Based on the timeline of activities related to the data itself, there doesn't appear to be correlation between the Feb outage and the availability of the dataset

 

 

Yea, at some point that info will be released to public of how the data leak took place.  AT&T is going to get hammered by the regulators.  They are repeat offender too.

[PanthersATL]

1 hour ago, Lame Duck said:

Yea, at some point that info will be released to public of how the data leak took place.  AT&T is going to get hammered by the regulators.  They are repeat offender too.

AT&T is not the only one this has happened to. There have been and will be data leaks from other companies.

Your time is better spent not focusing on AT&T, but on hardening your own security setups for when (not if) this happens again - whether it be AT&T or any other company with your info.

If your security provider is not giving you similar advice, then they need to improve their communication protocol and process.

(Somehow, my previous reply didn't post. This may or may not be a repeat with different words.)

[Davidson Deac II]

22 minutes ago, PanthersATL said:

AT&T is not the only one this has happened to. There have been and will be data leaks from other companies.

It would probably be easier to find a list of companies that haven't been compromised.  

[PanthersATL]

7 minutes ago, Davidson Deac II said:

It would probably be easier to find a list of companies that haven't been compromised.  

Responses like this are ones where I wish @Zod would add a "laugh pie" option

[Lame Duck]

4 hours ago, PanthersATL said:

AT&T is not the only one this has happened to. There have been and will be data leaks from other companies.

Your time is better spent not focusing on AT&T, but on hardening your own security setups for when (not if) this happens again - whether it be AT&T or any other company with your info.

If your security provider is not giving you similar advice, then they need to improve their communication protocol and process.

(Somehow, my previous reply didn't post. This may or may not be a repeat with different words.)

There was so weird forum error this morning.  It said you posted something but post did not exist.  
 

My security set-up is as good as it probably gets but even all of the security in the world I still go hacked few months ago.  Some dude used CoD (Call of Duty) video game and got into my pc and changed my background.  Neither Norton nor Malewarebytes did anything.  

Edited April 4 by Lame Duck

[PanthersATL]

17 hours ago, Lame Duck said:

Some dude used CoD (Call of Duty) video game and got into my pc and changed my background.  Neither Norton nor Malewarebytes did anything.  

Norton nor Malwarebytes would not do anything in this case, as the gaming software requires certain ports/features to be accessible for it to function.
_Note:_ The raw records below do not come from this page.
(** ** check_ypred *)

Inductive pyclass :=
  | cls_list | cls_dict | cls_ndarray | cls_Series | cls_DataFrame.

#[global] Instance pyclass_eq_dec : EqDecision pyclass.
Proof. solve_decision. Defined.

Definition class_of (v : pyval) : option pyclass :=
  match v with
  | PAtom _ => None
  | PList _ => Some cls_list
  | PDict _ => Some cls_dict
  | PNdarray _ => Some cls_ndarray
  | PSeries _ => Some cls_Series
  | PDataFrame _ => Some cls_DataFrame
  end.

(** [isinstance(v, (c1, ..., cn))] *)
Definition isinstance (v : pyval) (classes : list pyclass) : bool :=
  match class_of v with
  | Some c => bool_decide (c ∈ classes)
  | None => false
  end.

(** [np.float] and [np.int] are numpy's aliases of the builtin types. *)
Inductive pytype := np_float | np_int.

(** The dtype numpy makes of a Python type before it compares a dtype with
    it: [float] is [float64], [int] is the C long of the platform, taken
    here as the 64 bits of Linux and macOS. *)
Definition dtype_of_type (t : pytype) : dtype :=
  match t with
  | np_float => float64
  | np_int => int64
  end.

(** [d in [t1, ..., tn]] *)
Definition dtype_in (d : dtype) (types : list pytype) : bool :=
  existsb (λ t, bool_decide (d = dtype_of_type t)) types.

(** [v.index], where [v] is a table. *)
Definition py_index (v : pyval) : result (list atom) :=
  match v with
  | PSeries s => Return (s_index s)
  | PDataFrame df => Return (df_index df)
  | _ => Raise AttributeError
  end.

(** [i.equals(j)]: the same labels in the same order. *)
Definition index_equals (i j : list atom) : bool := bool_decide (i = j).

Definition is_int_label (a : atom) : bool :=
  match a with
  | AInt _ => true
  | _ => false
  end.

(** [df.dtypes[0]], for a frame of at most one column.  [df.dtypes] is a
    Series over the column labels: when these are integers, [0] is looked up
    as a label, otherwise as a position.  The kind of index that pandas gave
    the columns is read off the label here, which is what pandas does for a
    column labelled by an [int] or by a [str]; labels that are [bool] or
    [float], and frames without columns built on a range of integers, are
    outside this reading. *)
Definition dtypes_getitem0 (df : DataFrame) : result dtype :=
  match df_columns df with
  | [] => Raise IndexError
  | c :: _ =>
      if is_int_label (col_name c) && negb (bool_decide (col_name c = AInt 0))
      then Raise KeyError
      else Return (col_dtype c)
  end.

(** [s.to_frame()]: the same index and one column with the entries of [s],
    named after the series, or [0] if it has no name. *)
Definition to_frame (s : Series) : DataFrame :=
  {| df_index := s_index s;
     df_columns :=
       [ {| col_name := if bool_decide (s_name s = ANone) then AInt 0 else s_name s;
            col_dtype := s_dtype s;
            col_values := s_values s |} ] |}.

Definition raise_if (b : bool) (s : string) : result unit :=
  if b then raise_ValueError s else Return tt.

Definition ypred_case_msg : string :=
  "ypred should not be specified in classification problems.".

Definition ypred_type_msg : string :=
  "y_pred must be a one column pd.Dataframe or pd.Series.".

Definition ypred_index_msg : string :=
  "x_pred and y_pred should have the same index.".

Definition ypred_dtype_msg : string :=
  "y_pred must contain int or float only".

Definition check_ypred (case : atom) (x : DataFrame) (ypred : pyval)
    : result pyval :=
  if negb (py_is_None ypred) then
    _ <- raise_if (negb (atom_eq_str case "classification")) ypred_case_msg;;
    _ <- raise_if (negb (isinstance ypred [cls_DataFrame; cls_Series]))
           ypred_type_msg;;
    index <- py_index ypred;;
    _ <- raise_if (negb (index_equals index (df_index x))) ypred_index_msg;;
    _ <- match ypred with
         | PDataFrame df =>
             _ <- raise_if (bool_decide (1 < length (df_columns df))%nat)
                    ypred_type_msg;;
             d <- dtypes_getitem0 df;;
             raise_if (negb (dtype_in d [np_float; np_int])) ypred_dtype_msg
         | _ => Return tt
         end;;
    match ypred with
    | PSeries s =>
        _ <- raise_if (negb (dtype_in (s_dtype s) [np_float; np_int]))
               ypred_dtype_msg;;
        Return (PDataFrame (to_frame s))
    | _ => Return ypred
    end
  else Return ypred.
By playing COD, you need to bypass certain protection features of local-installed firewall software

This reddit thread has a few kernels of truth scattered throughout the random rumor/fearmongering comments regarding how COD players on PC have gotten hacked. Don't take every comment at face value, but there's enough evidence to support the overall premise.

 

Edited April 5 by PanthersATL

[PanthersATL]

17 hours ago, Lame Duck said:

There was so weird forum error this morning.  It said you posted something but post did not exist.   

There was a weird Cloudflare error at that moment in time. Likely the source/server hiccupped when Cloudflare was trying to access the new posted update. No biggie, hence the repost.

[Lame Duck]

23 minutes ago, PanthersATL said:

Norton nor Malwarebytes would not do anything in this case, as the gaming software requires certain ports/features to be accessible for it to function. By playing COD, you need to bypass certain protection features of local-installed firewall software

This reddit thread has a few kernels of truth scattered throughout the random rumor/fearmongering comments regarding how COD players on PC have gotten hacked. Don't take every comment at face value, but there's enough evidence to support the overall premise.

 

Yea, I quit playing PC games after that.  Not worth it.  I uninstall COD because that’s where background image was saved by the hacker and ran full check by Norton and Malewarebytes which found nothing so the guy just messed with me but I read they can do a lot more.